The following is an analysis of age versus beliefs on vaccination:
survey<-survey%>%
mutate(Age = as.numeric(Age)) %>%
mutate(Children = as_factor(Children))
NAs introduced by coercion
Mean vaccination agreement of group based on yes or no answer.
survey %>%
drop_na(Children, VaccinationBeliefs) %>%
group_by(Children) %>%
summarize(VaccinationBeliefs = mean(VaccinationBeliefs))
A breakdown of each of the age categories.
survey %>%
drop_na(Age, RequiredVaccinations) %>%
group_by(Age) %>%
summarize(RequiredVaccinations = mean(RequiredVaccinations))
X squared ananlysis if age is determining factor in a person’s beliefs on vaccinating children.
tbl = table(survey$Age, survey$VaccinationBeliefs)
chisq.test(tbl)
Chi-squared approximation may be incorrect
Pearson's Chi-squared test
data: tbl
X-squared = 41.257, df = 16, p-value = 0.0005088
P-value is less than .05 therefor age is a contributing factor to their beliefs on vaccinations.
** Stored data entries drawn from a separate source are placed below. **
(** The cursor of a valid training state is one the server accepts.  The state was
    checked field by field, belongs to the job's parameters, and its step is an integer;
    the cursor [runtime_cursor] derives from it then passes [validate_training_cursor]
    for those parameters. *)
Theorem derived_cursor_accepted sha256_hex shuffled float_repr stack document verify d adapter parameters threads input spec n cursor :
  (∀ data, fullmatch (times 64 hex) (sha256_hex data) = true) →
  validate_training_state sha256_hex shuffled document verify = Ret d →
  chunked adapter = false → validate_parameters adapter (VDict parameters) = Ret parameters →
  check_training_state d parameters threads input spec = Ret () →
  field "step" (sub "cursor" d) = VInt n →
  runtime_cursor sha256_hex float_repr stack d = Ret cursor →
  validate_training_cursor (VDict cursor) parameters = Ret cursor.
Proof.
  intros Hsha Hv Had Hp Hc Hn Hr. destruct (validate_numbers _ _ _ _ _ Hv) as (epoch & bi & epochs & subset & batch & [He Hb Hst Hes Hsu Hba Hrange Hbounds]).
  unfold validate_parameters in Hp. rewrite Had in Hp. apply bind_Ret in Hp as (? & _ & Hp).
  apply bind_Ret in Hp as (? & Hg%raise_when_Ret & [= ->]). rewrite !orb_false_iff, !negb_false_iff in Hg.
  destruct Hg as ((((G1 & G2) & _) & G4) & _).
  apply int_within_spec in G1 as (epochs' & G1 & _), G2 as (batch' & G2 & _), G4 as (subset' & G4 & _).
  apply Coverage.raise_if_any_Ret in Hc. repeat (apply Forall_cons in Hc as [? Hc]).
  assert (epochs' = epochs) as -> by (symmetry; eapply differs_same; [|exact Hes|exact G1]; done).
  assert (batch' = batch) as -> by (symmetry; eapply differs_same; [|exact Hba|exact G2]; done).
  assert (subset' = subset) as -> by (symmetry; eapply differs_same; [|exact Hsu|exact G4]; done).
  unfold runtime_cursor, sampler_state_checksum, cursor_item in Hr. apply bind_Ret in Hr as (sum & Hsum & [= <-]).
  apply bind_Ret in Hsum as (text & _ & [= <-]). rewrite Hn in Hst |- *. rewrite py_eq_int in Hst. apply Z.eqb_eq in Hst as ->.
  rewrite He, Hb, Hes, Hsu, Hba. cbn [int_value]. unfold validate_training_cursor. rewrite G1, G2, G4. cbn [int_value].
  match goal with |- context [as_fields (VDict ?c) _ _] => change (as_fields (VDict c) _ _) with (Ret (E := exn) c); set (cur := c) end.
  cbn [mbind outcome_bind]. change (field "epoch" cur) with (VInt epoch). change (field "sampler_state_checksum" cur) with (VStr (digest sha256_hex text)).
  change (field "step" cur) with (VInt (epoch * batches_per_epoch subset batch + bi)).
  change (field "item_cursor" cur) with (VInt (if epoch =? epochs then 0 else Z.min subset (bi * batch))).
  pose proof (batches_cover subset batch) as Hcover. cbn [int_within int_value].
  assert (_checksum (VStr (digest sha256_hex text)) = true) as ->.
  { by apply checksum_of_hex. }
  rewrite py_eq_int. replace (epoch * batches_per_epoch subset batch + bi - epoch * batches_per_epoch subset batch) with bi by lia.
  rewrite Z.eqb_refl. unfold between. rewrite !(proj2 (Z.leb_le _ _)), (proj2 (Z.ltb_lt _ _)); [done|..].
  all: destruct (Z.eqb_spec epoch epochs); nia.
Qed.
End TrainingCursor.

(** ** Samples *)

Module TrainingSamples.
Import State Launch TrainingCursor.

Definition sample_hex (_ : string) : string := zeros 64.
Definition sample_shuffle (_ : string) (size : Z) : list Z := seqZ 0 size.
Definition sample_sum : pyval := VStr ("sha256:" +:+ zeros 64).
Definition sample_rate : spec_float := py_float "0.1".
Definition sample_document (step rate : pyval) : list (string * pyval) :=
  [("schema_version", VInt 1); ("format", VStr FORMAT); ("architecture_id", VStr ARCHITECTURE_ID);
   ("architecture_version", VStr ARCHITECTURE_VERSION); ("preprocessing", VStr PREPROCESSING);
   ("optimizer", VDict [("algorithm", VStr OPTIMIZER); ("learning_rate", rate); ("momentum", VFloat MOMENTUM)]);
   ("threads", VInt 2); ("input_checksum", sample_sum); ("spec_checksum", sample_sum);
   ("cursor", VDict [("epoch", VInt 0); ("batch_index", VInt 1); ("step", step)]);
   ("sampler", VDict [("algorithm", VStr SAMPLER_ALGORITHM); ("seed", VInt 7); ("subset_size", VInt 100); ("batch_size", VInt 64);
                      ("epochs", VInt 2); ("permutation_checksum", sample_sum)]);
   ("sample_order", VDict [("completed", VList []); ("running", sample_sum)])].
Definition sample_parameters : list (string * pyval) :=
  [("epochs", VInt 2); ("batch_size", VInt 64); ("learning_rate", VFloat sample_rate); ("seed", VInt 7); ("subset_size", VInt 100)].

Lemma derived_cursor_accepted_witness :
  ∃ cursor, runtime_cursor sample_hex (λ _, "0.1") 9 (sample_document (VInt 1) (VFloat sample_rate)) = Ret cursor ∧
    field "item_cursor" cursor = VInt 64 ∧ validate_training_cursor (VDict cursor) sample_parameters = Ret cursor.
Proof.
  destruct (runtime_cursor sample_hex (λ _, "0.1") 9 (sample_document (VInt 1) (VFloat sample_rate))) as [cursor|] eqn:Hr; [|by vm_compute in Hr].
  exists cursor. split_and!; [done|vm_compute in Hr; by injection Hr as <-|].
  apply (derived_cursor_accepted sample_hex sample_shuffle (λ _, "0.1") 9 (VDict (sample_document (VInt 1) (VFloat sample_rate))) true
    (sample_document (VInt 1) (VFloat sample_rate)) PYTORCH_CIFAR10 sample_parameters (VInt 2) sample_sum sample_sum 1 cursor);
    [by vm_compute..|exact Hr].
Defined.

(** [true] passes for the integers that are compared by value only. *)
Example training_step_true :
  validate_training_state sample_hex sample_shuffle (VDict (sample_document (VBool true) (VFloat sample_rate))) true
  = Ret (sample_document (VBool true) (VFloat sample_rate)).
Proof. vm_compute. reflexivity. Qed.

(** A learning rate of more than 308 digits is not a [TrainingStateError]. *)
Example training_rate_overflow :
  validate_training_state sample_hex sample_shuffle (VDict (sample_document (VInt 1) (VInt (10 ^ 400)))) true = Raise OverflowError.
Proof. vm_compute. reflexivity. Qed.
End TrainingSamples.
Different age groups are established.
setDT(survey)
survey[Age <20, Age := "under 20"]
survey[Age >19 & Age <30, Age := "20-29"]
survey[Age >29 & Age <40, Age := "30-39"]
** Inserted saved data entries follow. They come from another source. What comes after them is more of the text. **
(** ** The files of a manifest *)

(** One turn of [check_file_artifacts]; [rows] is keyed by identifier. *)
Definition bind_file (rows : list (string * Artifact)) (tenant_id : string) (bound : list Artifact) (entry : pyval)
    : outcome fault (list Artifact) :=
  let invalid := Raise (ManifestError "CHECKPOINT_FILES_INVALID" "Checkpoint file binding is invalid") in
  match dict_get (str_of (get_key "artifact_id" entry)) rows with
  | None => invalid
  | Some row =>
      if String.eqb (a_tenant_id row) tenant_id && String.eqb (a_state row) "COMMITTED" && String.eqb (a_kind row) "CHECKPOINT_FILE"
         && str_is (get_key "media_type" entry) (a_media_type row) && py_eq (VInt (a_size_bytes row)) (get_key "size_bytes" entry)
         && str_is (get_key "checksum" entry) (a_checksum row)
      then Ret (bound ++ [row]) else invalid
  end.
Definition check_file_artifacts (entries : list pyval) (rows : list (string * Artifact)) (tenant_id : string) : outcome fault (list Artifact) :=
  for_each entries (bind_file rows tenant_id) [].

Definition validate_cpu_state (raw : string) (d : list (string * pyval)) : outcome fault pyval :=
  let invalid := "CHECKPOINT_STATE_INVALID" in
  state ← parse_strict_json depth raw CPU_STATE_MAX_BYTES invalid;
  accumulator ← lift (Manifest.item "accumulator" (cursor_of d));
  let of_provenance k := get_key k (field "provenance" d) in
  let expected := VDict [("schema_version", VInt 1); ("step", field "step" (cursor_of d)); ("accumulator", accumulator);
                         ("input_checksum", of_provenance "input_checksum"); ("spec_checksum", of_provenance "spec_checksum")] in
  canonical ← failing canonical_errors (rfc8785_dumps state) invalid "Checkpoint state is not canonical";
  _ ← unless (py_eq state expected && String.eqb raw canonical) invalid "Checkpoint state differs from its manifest";
  Ret state.

Section workload_files.
Context (shuffled : string → Z → list Z) (float_repr : spec_float → string) (stack : nat).
(* ===== verification/Restore.v ===== *)
(** * Restoring a checkpoint

    [src/nexa/application/checkpoint_restore.py]: which checkpoint a new attempt resumes
    from.  The candidates and the recognized chunks are a snapshot of the database, the
    blobs are read from the artifact store, and the newest candidate whose manifest,
    state files and chunks all verify is selected.  The store is a parameter: the result
    of opening and reading a blob.  The transactions around the scan are not modelled. *)

From S2P Require Import Prelude PyValue PyDecimal WorkerModels Database Authority Capabilities.
From S2P Require Import Json Strict Chunks Safetensors Training CpuWorkload CheckpointManifest.

Local Open Scope string_scope.
Local Open Scope list_scope.
Local Open Scope Z_scope.

(** ** The snapshot *)

Record CandidateRow := {
  cr_checkpoint_id : string;
  cr_job_id : string;
  cr_sequence : Z;
  cr_manifest_checksum : string;
  cr_compatibility : pyval;
}.

Record RecognizedRow := {
  rg_chunk_id : string;
  rg_artifact_id : string;
  rg_checksum : string;
  rg_range_start : Z;
  rg_range_end : Z;
  rg_source_attempt_id : string;
  rg_source_job_fence : Z;
  rg_session_id : string;
}.

(** [candidate["chunks"]] *)
Record ChunkScope := {
  sc_recognized : list (string * RecognizedRow);
  sc_extent : option (Z * Z);
  sc_model_checksum : option string;
  sc_manifest : option Artifact;
  sc_references : list (string * string);
  sc_files : list (string * Artifact);
}.

Record Candidate := {
  cd_row : CandidateRow;
  cd_manifest : option Artifact;
  cd_references : list (string * string);
  cd_files : list (string * Artifact);
  cd_provenance : list (string * pyval);
  cd_unproven : bool;
  cd_chunks : option ChunkScope;
}.

Record Plan := {
  pl_tenant_id : string;
  pl_job_id : string;
  pl_requirements : list (string * pyval);
  pl_checkpointable : bool;
  pl_restart_safe : bool;
  pl_architecture : option string;
  pl_parameters : list (string * pyval);
  pl_candidates : list Candidate;
}.

Definition _INCOMPATIBLE : list string := ["CHECKPOINT_COMPATIBILITY_MISMATCH"; "CHECKPOINT_TEMPLATE_UNSUPPORTED"].
Definition _INVENTORY_UNREPORTED : string := "Worker inventory is not reported yet".
Definition _storage_unavailable (message : string) : exn := Exn "ApplicationError" message.
Definition STORAGE_UNAVAILABLE : string := "Artifact storage is unavailable".

(** [(outcome, value)] of a verification. *)
Inductive verdict :=
| VALID (manifest : list (string * pyval)) (files : list Artifact)
| CORRUPT (reason : string)
| INCOMPATIBLE (reason : string).

(** Tuples of strings compare by their components. *)
Definition pair_leb (a b : string * string) : bool := if String.eqb a.1 b.1 then String.leb a.2 b.2 else String.leb a.1 b.1.
Definition names_of (f : pyval → pyval) (entries : list pyval) : list (string * string) :=
  py_sorted pair_leb (List.map (λ e, (str_of (get_key "artifact_id" (f e)), str_of (get_key "logical_name" (f e)))) entries).

Section restore.
(** Opening and reading a blob: the code of an [ArtifactError], or the bytes. *)
Context (store : string → string + string).
Context (sha256_hex : string → string) (rfc8785_dumps : pyval → outcome exn string) (depth stack : nat).
Context (shuffled : string → Z → list Z) (float_repr : spec_float → string).

(** The bytes, or the reason the blob is corrupt. *)
Definition _read_blob (row : Artifact) (limit : Z) : outcome exn (string + string) :=
  match store (a_blob_key row) with
  | inl code =>
      if String.eqb code "not_found" then Ret (inr "CHECKPOINT_BLOB_MISSING") else Raise (_storage_unavailable STORAGE_UNAVAILABLE)
  | inr bytes =>
      let raw := String.substring 0 (Z.to_nat (limit + 1)) bytes in
      if negb (byte_len raw =? a_size_bytes row) || negb (String.eqb (checksum_of sha256_hex raw) (a_checksum row))
      then Ret (inr "CHECKPOINT_CHECKSUM_MISMATCH") else Ret (inl raw)
  end.

(** ** Chunks *)

(** The checks of one entry against its recognized row and its file. *)
Definition chunk_recognized (chunks : ChunkScope) (provenance : list (string * pyval)) (entry : pyval) : option Artifact :=
  let file := get_key "file" entry in
  match dict_get (str_of (get_key "chunk_id" entry)) (sc_recognized chunks), dict_get (str_of (get_key "artifact_id" file)) (sc_files chunks) with
  | Some recognized, Some file_row =>
      if str_is (get_key "artifact_id" file) (rg_artifact_id recognized) && str_is (get_key "checksum" file) (rg_checksum recognized)
         && py_eq (VInt (rg_range_start recognized)) (get_key "start_index" entry)
         && py_eq (VInt (rg_range_end recognized)) (get_key "end_index_exclusive" entry)
         && str_is (get_key "source_attempt_id" entry) (rg_source_attempt_id recognized)
         && py_eq (VInt (rg_source_job_fence recognized)) (get_key "source_job_fence" entry)
         && str_is (get_key "session_id" (VDict provenance)) (rg_session_id recognized)
         && String.eqb (a_state file_row) "COMMITTED" && String.eqb (a_kind file_row) "RESULT_FILE"
         && str_is (get_key "media_type" file) (a_media_type file_row) && py_eq (VInt (a_size_bytes file_row)) (get_key "size_bytes" file)
         && str_is (get_key "checksum" file) (a_checksum file_row)
      then Some file_row else None
  | _, _ => None
  end.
survey[Age >39 & Age <50, Age := "40-49"]
survey[Age >49 & Age <60, Age := "50-59"]
survey[Age >59, Age := "above 60"]
survey %>%
drop_na(Age, VaccinationBeliefs) %>%
count(Age, VaccinationBeliefs)
Visual Representation of age groups that believe in childhood vaccinations.
survey %>%
drop_na(Age, VaccinationBeliefs) %>%
ggplot(aes(x = VaccinationBeliefs, fill = Age)) +
scale_fill_viridis_d() +
coord_flip() +
geom_bar(position = "fill")+
labs(title = "Difference in beliefs based off of different age categories")
5 denotes Strongly agree where as 1 denotes disagreement.
Individuals in the 20-29 and 50-59 age range tend to agree more with vaccinations.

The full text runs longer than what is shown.